64MW-P One minor point, would be to lengthen the line to the Health box to visually show that this involvement will come both at the IRD and then after an initial Police and Social Work investigation The diagram has now been revised and has a different layout.
64MV-N The diagram on page 14 of the document, despite the aim of the pathway being (as stated on page 10) promotion of recovery of the child and family, makes no mention of recovery or therapeutic support for the child or family. The end point of the pathway is child protection, not the ongoing recovery of child and family. If the aim of the pathway is reduction of further harm, and the promotion of recovery of the child and family (as stated earlier in the document) this need to be central to the diagram on page 14. [We] believe that recovery should start at the point of disclosure, so this should be a central feature of the diagram. The third paragraph of section 4.5 draws a distinction between consensual and non-consensual sexual activity. However, it would be important to clarify in this paragraph that, as previously highlighted, the National Child Protection Guidance states that “Sexual abuse is any act that involves the child in any activity for the sexual gratification of another person, whether or not it is claimed that the child either consented or assented”, so even where a child claims to have consented to sexual activity an offense has taken place and child sexual abuse has occurred The Pathway describes in broad terms what ongoing support to aid recovery should be available to Children and Young People who have experienced child sexual abuse and non-abusing parent/carer(s).
The Pathway has been updated to reflect the language of the draft revised National Child Protection Guidance.

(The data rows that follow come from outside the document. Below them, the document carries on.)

Lemma runs_nonempty l : Forall (λ r, r ≠ []) (runs l).
Proof.
  induction l as [|x l IH]; simpl; [constructor|].
  destruct (runs l) as [|[|y r] rs]; [by repeat constructor|by inversion IH|].
  case_decide; inversion IH; by repeat constructor.
Qed.

Lemma concat_runs l : concat (runs l) = l.
Proof.
  induction l as [|x l IH]; [done|]. simpl.
  destruct (runs l) as [|[|y r] rs]; simpl in *; [by rewrite <-IH|by rewrite <-IH|].
  case_decide; simpl; by rewrite <-IH.
Qed.

(** The first run of a list that is not empty. *)
Lemma runs_split l : l ≠ [] → ∃ run rest, l = run ++ rest ∧ is_run run rest ∧ runs l = run :: runs rest.
Proof.
  induction l as [|x l IH]; intros Hl; [done|].
  destruct (decide (l = [])) as [->|Hne].
  { exists [x], []. split_and!; [done| |done]. split; [by constructor|done]. }
  destruct (IH Hne) as (run & rest & -> & Hrun & Hr). simpl. rewrite Hr.
  destruct run as [|y run]; [done|]. destruct Hrun as [Hall Hrest]. case_decide as Hxy.
  - exists (x :: y :: run), rest. split_and!; [done| |done]. split.
    + constructor; [done|]. eapply Forall_impl; [exact Hall|]. simpl; congruence.
    + destruct rest; [done|]. congruence.
  - exists [x], (y :: run ++ rest). split_and!; [done| |].
    + split; [by constructor|]. congruence.
    + by rewrite <-Hr.
Qed.

Lemma runs_cons run rest : is_run run rest → runs (run ++ rest) = run :: runs rest.
Proof.
  induction run as [|x run IH]; [done|]. intros [Hall Hrest]. apply Forall_cons in Hall as [_ Hall].
  destruct run as [|x' run].
  - simpl. destruct rest as [|y rest]; [done|].
    destruct (runs_split (y :: rest)) as (run' & rest' & Heq & Hrun & ->); [done|].
    destruct run' as [|y' run']; [done|]. injection Heq as <- _.
    by rewrite decide_False by congruence.
  - pose proof Hall as Hall'. apply Forall_cons in Hall' as [Hx' _].
    change ((x :: x' :: run) ++ rest) with (x :: ((x' :: run) ++ rest)). cbn [runs]. rewrite IH.
    + by rewrite decide_True by done.
    + split; [eapply Forall_impl; [exact Hall|]; simpl; congruence|]. destruct rest; [done|congruence].
Qed.

Lemma is_run_nonempty run rest : is_run run rest → (0 < length run)%nat.
Proof. destruct run; simpl; [done|lia]. Qed.

(** A [while] loop whose body treats one run, from the position [base] on. *)
Lemma run_loop {V} (body : nat * list V → Result (nat * list V)) (f : list Row → list Row → list V)
    (base fuel : nat) (l : list Row) (out : list V) :
  (∀ done run rest out, l = done ++ run ++ rest → is_run run rest → run ∈ runs l →
    body ((base + length done)%nat, out) = Ok ((base + length done + length run)%nat, out ++ f done run)) →
  (length l ≤ fuel)%nat →
  rwhile fuel (λ s, bool_decide (s.1 < base + length l)%nat) body (base, out)
    = Ok ((base + length l)%nat, out ++ runs_from f [] (runs l)).
Proof.
  intros Hbody Hf.
  assert (∀ todo done fuel out, l = done ++ todo → (∃ rs, runs l = rs ++ runs todo) → (length todo ≤ fuel)%nat →
    rwhile fuel (λ s, bool_decide (s.1 < base + length l)%nat) body ((base + length done)%nat, out)
      = Ok ((base + length l)%nat, out ++ runs_from f done (runs todo))) as H.
  { intros todo. induction todo as [todo IH] using (induction_ltof1 _ (@length Row)).
    intros d fuel' out' Hl [rs Hrs] Hfuel. destruct (decide (todo = [])) as [->|Hne].
    { rewrite app_nil_r in Hl. subst d. cbn [runs runs_from]. rewrite app_nil_r.
      destruct fuel'; simpl; by rewrite bool_decide_false by lia. }
    destruct (runs_split todo Hne) as (run & rest & -> & Hrun & Hruns). rewrite Hruns in Hrs |- *.
    pose proof (is_run_nonempty _ _ Hrun). rewrite length_app in Hfuel.
    assert (length l = length d + length run + length rest)%nat by (subst l; rewrite !length_app; lia).
    destruct fuel' as [|fuel']; [lia|]. simpl rwhile. rewrite bool_decide_true by (simpl; lia).
    rewrite (Hbody d run rest) by (try done; rewrite Hrs; set_solver). cbn [mbind Result_bind].
    replace (base + length d + length run)%nat with (base + length (d ++ run))%nat
      by (rewrite length_app; lia).
    rewrite (IH rest); [|unfold ltof; rewrite length_app; lia|by rewrite <-app_assoc| |lia].
    { simpl. by rewrite <-app_assoc. }
    exists (rs ++ [run]). by rewrite Hrs, <-app_assoc. }
  specialize (H l [] fuel out eq_refl (ex_intro _ [] eq_refl) Hf). by rewrite Nat.add_0_r in H.
Qed.

Lemma runs_from_concat {V} (g : list Row → list V) done rs :
  runs_from (λ _, g) done rs = concat (g <$> rs).
Proof. revert done; induction rs as [|r rs IH]; intros done; simpl; [done|]. by rewrite IH. Qed.

(** The end of a run is found by the [while] loop of the source. *)
Lemma run_end_ok last same i e :
  (i ≤ e ≤ last)%nat → (∀ j, (i ≤ j < e)%nat → same j = Ok true) →
  ((e < last)%nat → same e = Ok false) → run_end last same i = Ok e.
Proof.
  intros Hie Hsame Hend. unfold run_end.
  assert (∀ fuel i, (i ≤ e)%nat → (e - i ≤ fuel)%nat → (∀ j, (i ≤ j < e)%nat → same j = Ok true) →
    rwhileM fuel (λ i, if decide (i < last)%nat then same i else Ok false) (λ i, Ok (S i)) i = Ok e) as H.
  { assert (e ≤ last)%nat by lia. clear i Hie Hsame. intros fuel. induction fuel as [|fuel IH]; intros i Hie Hf Hs; simpl;
      destruct (decide (i = e)) as [->|Hne]; [|lia| |].
    1,2: case_decide; [by rewrite Hend by lia|done].
    rewrite decide_True by lia. rewrite Hs by lia. cbn. apply IH; [lia|lia|].
    intros; apply Hs; lia. }
  apply H; [lia|lia|done].
Qed.

End Runs.

(** Row comparison of a run: with its first row and with the row after it. *)
Lemma rows_equal_ok {Row} (key : Row → bytes) (l : list Row) i j x y :
  l !! i = Some x → l !! j = Some y →
  rows_equal (key <$> l) i j = Ok (bool_decide (key x = key y)).
Proof.
  intros Hi Hj. unfold rows_equal. unfold index. by rewrite !list_lookup_fmap, Hi, Hj.
Qed.

Lemma run_end_run {Row} (key : Row → bytes) (done run rest : list Row) (last : nat) :
  is_run key run rest → (last = length done + length run + length rest)%nat →
  run_end last (λ i, rows_equal (key <$> done ++ run ++ rest) i (length done)) (S (length done))
    = Ok (length done + length run)%nat.
Proof.
  intros Hrun ->. destruct run as [|x run]; [done|]. destruct Hrun as [Hall Hrest].
  assert ((done ++ (x :: run) ++ rest) !! length done = Some x) as Hx
    by (rewrite lookup_app_r, Nat.sub_diag; done).
  apply run_end_ok; simpl length.
  - lia.
  - intros j Hj. destruct (lookup_lt_is_Some_2 (x :: run) (j - length done)) as [y Hy]; [simpl; lia|].
    erewrite rows_equal_ok; [|rewrite lookup_app_r by lia; by apply lookup_app_l_Some|done].
    rewrite bool_decide_true; [done|]. rewrite Forall_lookup in Hall. by eapply Hall.
  - intros Hlt. destruct rest as [|z rest]; [simpl in Hlt; lia|].
    erewrite rows_equal_ok; [| |done].
    2: { rewrite lookup_app_r by lia. rewrite lookup_app_r by (simpl; lia).
         replace (_ - _ - _)%nat with O by (simpl; lia). done. }
    by rewrite bool_decide_false.
Qed.

(** ** The values of one partition *)

Section Full.
Context {Row F64 : Type} (f64_div : Z → Z → F64) (f64_zero : F64) (part ord : Row → bytes).

(** The share of the partition's rows that come before the row or are its peers. *)
Definition cume_dist_values (le : bytes → bytes → Prop) `{!RelDecision le} (l : list Row) : list F64 :=
  (λ x, f64_div (Z.of_nat (length (filter (λ r, le (ord r) (ord x)) l))) (Z.of_nat (length l))) <$> l.

Definition percent_rank_values (l : list Row) : list F64 :=
  (λ rank, if decide (length l ≤ 1)%nat then f64_zero
           else f64_div (rank - 1) (Z.of_nat (length l) - 1)) <$> running (rank_spec part ord) [] l.

(** *** cume_dist *)

(** The peer groups in a sorted partition, as the loop sees them. *)
Definition cume_dist_group (n : nat) (done run : list Row) : list F64 :=
  replicate (length run) (f64_div (Z.of_nat (length done + length run)) (Z.of_nat n)).

Lemma sorted_group_count (le : bytes → bytes → Prop) `{!RelDecision le, !Reflexive le, !AntiSymm (=) le}
    done run rest x :
  StronglySorted le (ord <$> done ++ run ++ rest) → is_run ord run rest → x ∈ run →
  length (filter (λ r, le (ord r) (ord x)) (done ++ run ++ rest)) = (length done + length run)%nat.
Proof.
  intros Hs Hrun Hx. destruct run as [|x0 run]; [done|]. destruct Hrun as [Hall Hrest].
  assert (Heq : ∀ r, r ∈ x0 :: run → ord r = ord x).
  { rewrite Forall_forall in Hall. intros r Hr. rewrite (Hall r Hr), (Hall x Hx). done. }
  rewrite !fmap_app in Hs. apply StronglySorted_app in Hs as (Hdr & _ & Hs).
  apply StronglySorted_app in Hs as (Hrr & _ & Hsr).
  rewrite !filter_app, !length_app, (filter_all _ done), (filter_all _ (x0 :: run)), (filter_none _ rest).
  - simpl. lia.
  - intros z Hz Hle. assert (Hxz : le (ord x) (ord z)).
    { apply Hrr; apply list_elem_of_fmap_2; done. }
    destruct rest as [|y rest]; [set_solver|]. apply Hrest.
    rewrite (Heq x0) by set_solver. apply (anti_symm le).
    + apply elem_of_cons in Hz as [->|Hz]; [done|]. simpl in Hsr.
      apply StronglySorted_inv in Hsr as [_ Hyz]. rewrite Forall_forall in Hyz.
      rewrite <-(anti_symm le _ _ Hle Hxz). apply Hyz. by apply list_elem_of_fmap_2.
    + apply Hrr; apply list_elem_of_fmap_2; [done|set_solver].
  - intros r Hr. by rewrite (Heq r Hr).
  - intros r Hr. apply Hdr; [by apply list_elem_of_fmap_2|]. apply elem_of_app. left.
    by apply list_elem_of_fmap_2.
Qed.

64MV-N As previously stated [we] ultimately believe that ensuring children and young people who disclose any form or abuse or harm get a holistic, multi-agency and trauma informed approach is best achieved through the development of the Barnahus standards for Scotland, and this pathway needs to be considered within Barnahus processes and context. The Pathway is ‘Barnahus ready’ in that it will facilitate the introduction of a Barnahus model in the Scottish legal and child protection context.